Mais l'attirance qu'elle éprouve pour M. de Nemours est source d'une culpabilité constante, qui
perdure même après le décès de son époux. C'est donc le devoir qui prime sur le bonheur pour la
princesse. Ce dilemme entre passion et devoir la rapproche des héroïnes tragiques telle Émilie,
dans Cinna de Corneille, qui doit choisir entre l'homme qu'elle aime et la piété filiale.

À NOTER
Les tragédies du xviie siècle mettent en scène le conflit entre les passions des personnages et leurs
devoirs.

III. Une femme condamnée au renoncement ?

1. L'apprentissage des codes d'une société patriarcale

Mme de Clèves est l'héroïne d'un roman d'apprentissage. Ce type de roman met généralement en scène
un héros masculin qui apprend à se faire une place dans le monde. Dans La Princesse de Clèves,
l'héroïne apprend au contraire à s'en effacer.

Ayant renoncé à l'amour, la princesse donne une preuve spectaculaire de sa sincérité en avouant ses
sentiments à son mari, puis en quittant la cour. Mais ces actes ne lui garantissent pas le bonheur
conjugal : son mari se convainc qu'elle l'a trahi, se consume de jalousie et en meurt.

Une telle situation semble confirmer la vision pessimiste de Mme de Chartres, décrivant à sa fille un
monde cruel où l'amour est dominé par le vice des hommes, et ne peut mener qu'à la souffrance, tandis
que la vertu conduit à « l'élévation ».
2. Le choix de sortir du jeu ?

La fin du roman semble ainsi suggérer que la seule issue honorable pour l'héroïne est de renoncer au
monde.

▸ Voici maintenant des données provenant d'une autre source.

Lemma run_create name email max pw w :
  w_tx w = None →
  wp (run_call (UCreate name email max pw)) (post (drawn w (UCreate name email max pw)) (UCreate name email max pw) (w_db w) (healthy w)) w.
Proof.
  intros Htx. simpl. unfold CreateUser. go. apply wp_generate.
  2:{ intros e Hg. ufinish. }
  intros h Hg. go. set (id := env_uuid _ _).
  set (q := user_sqlc.CreateUser _ _ _ _ _ _).
  assert (Hh : user_sqlc.varchar 255 h = inr h) by (by eapply varchar_fits, Generate_length).
  destruct (user_sqlc.varchar 32 name) as [e|name'] eqn:Hn.
  - assert (He : ∃ c x y, e = PgError c x y ∧ c ≠ "23505").
    { revert Hn. unfold user_sqlc.varchar. repeat case_match; try done.
      intros [= <-]. by eexists _, _, _. }
    destruct He as (c & x & y & -> & Hc).
    apply (wp_pool_err _ (PgError c x y)); [intros; unfold q, user_sqlc.CreateUser; by rewrite Hn| |ulost].
    rewrite bool_decide_false by done. ufinish.
  - destruct (decide (is_Some (w_db w !! id) ∨
      user_sqlc.has_row (λ u, bool_decide (user_sqlc.User_UserName u = name')) (w_db w) = true ∨
      user_sqlc.has_row (λ u, bool_decide (user_sqlc.User_Email u = email)) (w_db w) = true))
      as [Htaken|Hfree].
    + assert (Hq : ∃ x y, ∀ now, q now (w_db w) = inl (PgError "23505" x y)).
      { unfold q, user_sqlc.CreateUser. rewrite Hn, Hh. case_bool_decide as Hid; [by do 2 eexists|].
        destruct (user_sqlc.has_row (λ u, bool_decide (user_sqlc.User_UserName u = name')) _);
          [by do 2 eexists|].
        destruct (user_sqlc.has_row (λ u, bool_decide (user_sqlc.User_Email u = email)) _);
          [by do 2 eexists|]. by destruct Htaken as [?|[?|?]]. }
      destruct Hq as (x & y & Hq). apply (wp_pool_err _ (PgError "23505" x y)); [done| |ulost].
      rewrite bool_decide_true by done. eapply upost_ok; [|done|done|eauto 8 with pgx].
      apply (step_create_taken _ _ _ name' _ _ _ h); [done..|].
      rewrite !has_row_spec in Htaken. unfold named, mailed.
      setoid_rewrite bool_decide_eq_true in Htaken. naive_solver.
    + assert (Hid : w_db w !! id = None) by (apply eq_None_not_Some; tauto).
      assert (∀ u, ¬ named (w_db w) name' u).
      { intros u (i & Hu & Hname). apply Hfree. right; left. apply has_row_spec.
        exists i, u. by rewrite bool_decide_eq_true. }
      assert (∀ u, ¬ mailed (w_db w) email u).
      { intros u (i & Hu & Hname). apply Hfree. right; right. apply has_row_spec.
        exists i, u. by rewrite bool_decide_eq_true. }
      apply (wp_pool_ok _ (λ _ db, ∃ now, db = <[id := new_row id name' email max h now]> (w_db w)));
        [| |ulost].
      * intros now. unfold q, user_sqlc.CreateUser. rewrite Hn, Hh, bool_decide_false by tauto.
        destruct (user_sqlc.has_row _ _) eqn:Hr; [by destruct Hfree; auto|].
        destruct (user_sqlc.has_row (λ u, bool_decide (user_sqlc.User_Email u = email)) _) eqn:Hr';
          [by destruct Hfree; auto|]. do 2 eexists. split; [done|]. by exists now.
      * intros [] db [now ->]. split; [go; ufinish|ulate].
Qed.

Lemma run_get id w :
  w_tx w = None → wp (run_call (UGet id)) (post (drawn w (UGet id)) (UGet id) (w_db w) (healthy w)) w.
Proof.
  intros Htx. simpl. unfold GetUserById. go. destruct (w_db w !! id) as [u|] eqn:Hu.
  - apply (wp_pool_ok _ (λ x db, x = u ∧ db = w_db w)); [| |ulost].
    + intros now. unfold user_sqlc.GetUserById. rewrite Hu. eauto.
    + intros x db [-> ->]. split; [go; ufinish|ulost].
  - apply (wp_pool_err _ ErrNoRows); [| |ulost]; [|ufinish].
    intros now. unfold user_sqlc.GetUserById. by rewrite Hu.
Qed.

Lemma run_get_email e w :
  w_tx w = None → wp (run_call (UGetByEmail e)) (post (drawn w (UGetByEmail e)) (UGetByEmail e) (w_db w) (healthy w)) w.
Proof.
  intros Htx. simpl. unfold GetUserByEmail. go.
  destruct (user_sqlc.first_row (λ u, bool_decide (user_sqlc.User_Email u = e)) (w_db w)) as [u|] eqn:Hu.
  - apply (wp_pool_ok _ (λ x db, x = u ∧ db = w_db w)); [| |ulost].
    + intros now. unfold user_sqlc.GetUserByEmail. rewrite Hu. eauto.
    + apply first_row_Some in Hu as (id & Hu & Hm%bool_decide_eq_true).
      assert (mailed (w_db w) e u) by (by exists id).
      intros x db [-> ->]. split; [go; ufinish|ulost].
  - apply (wp_pool_err _ ErrNoRows); [| |ulost].
    + intros now. unfold user_sqlc.GetUserByEmail. by rewrite Hu.
    + assert (∀ u, ¬ mailed (w_db w) e u).
      { intros u (id & Hid & Hm). pose proof (first_row_None _ _ _ _ Hu Hid) as Hf.
        by rewrite bool_decide_eq_false in Hf. }
      ufinish.
Qed.

Lemma run_deactivate id w :
  w_tx w = None → wp (run_call (UDeactivate id)) (post (drawn w (UDeactivate id)) (UDeactivate id) (w_db w) (healthy w)) w.
Proof.
  intros Htx. simpl. unfold DeactivateUser. go. destruct (w_db w !! id) as [u|] eqn:Hu.
  - apply (wp_pool_ok _ (λ x db, ∃ now, db = <[id := deactivated now u]> (w_db w))); [| |ulost].
    + intros now. unfold user_sqlc.DeactivateUser. rewrite Hu. do 2 eexists. split; [done|eauto].
    + intros x db [now ->]. split; [go; ufinish|ulate].
  - apply (wp_pool_err _ ErrNoRows); [| |ulost]; [|ufinish].
    intros now. unfold user_sqlc.DeactivateUser. by rewrite Hu.
Qed.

On retrouve ici l'idéal janséniste, proche de la pensée de Madame de Lafayette.

MOT CLÉ
Le jansénisme est un mouvement catholique qui prône une morale austère et affirme que la pratique
de la vertu n'est pas compatible avec la vie mondaine.

Lors de sa dernière entrevue avec M. de Nemours, la princesse, devenue veuve, refuse de l'épouser,
alors que les conventions sociales ne s'y opposent plus. Elle argue notamment que la passion de M. de
Nemours, sans obstacles pour la nourrir, ne peut que s'éteindre, ce qui la conduirait à nouveau au
tourment.

Plutôt qu'une mort symbolique et un renoncement subi, le dénouement peut ainsi s'interpréter comme
l'aboutissement de l'apprentissage du monde de la princesse : elle a éprouvé et vérifié qu'elle ne
pouvait que souffrir ou se compromettre dans la société ; elle choisit donc de refuser d'en jouer le jeu
et d'en sortir.

Conclusion

[Synthèse] La Princesse de Clèves retrace le parcours d'une jeune aristocrate qui découvre le monde
de la cour et ses faux-semblants tout en cherchant à se conformer à l'éducation et aux valeurs morales
qui lui ont été transmises. L'héroïne se retrouve ainsi confrontée à des contradictions insurmontables
dans une société qui la somme de choisir entre amour et vertu.

[Ouverture] Dans les Liaisons dangereuses (1782) de Choderlos de Laclos, la marquise de Merteuil, à


l'encontre de la princesse de Clèves, choisit de « venger son sexe » et de s'opposer à la morale du
siècle par son libertinage, ce qui la mènera à sa perte.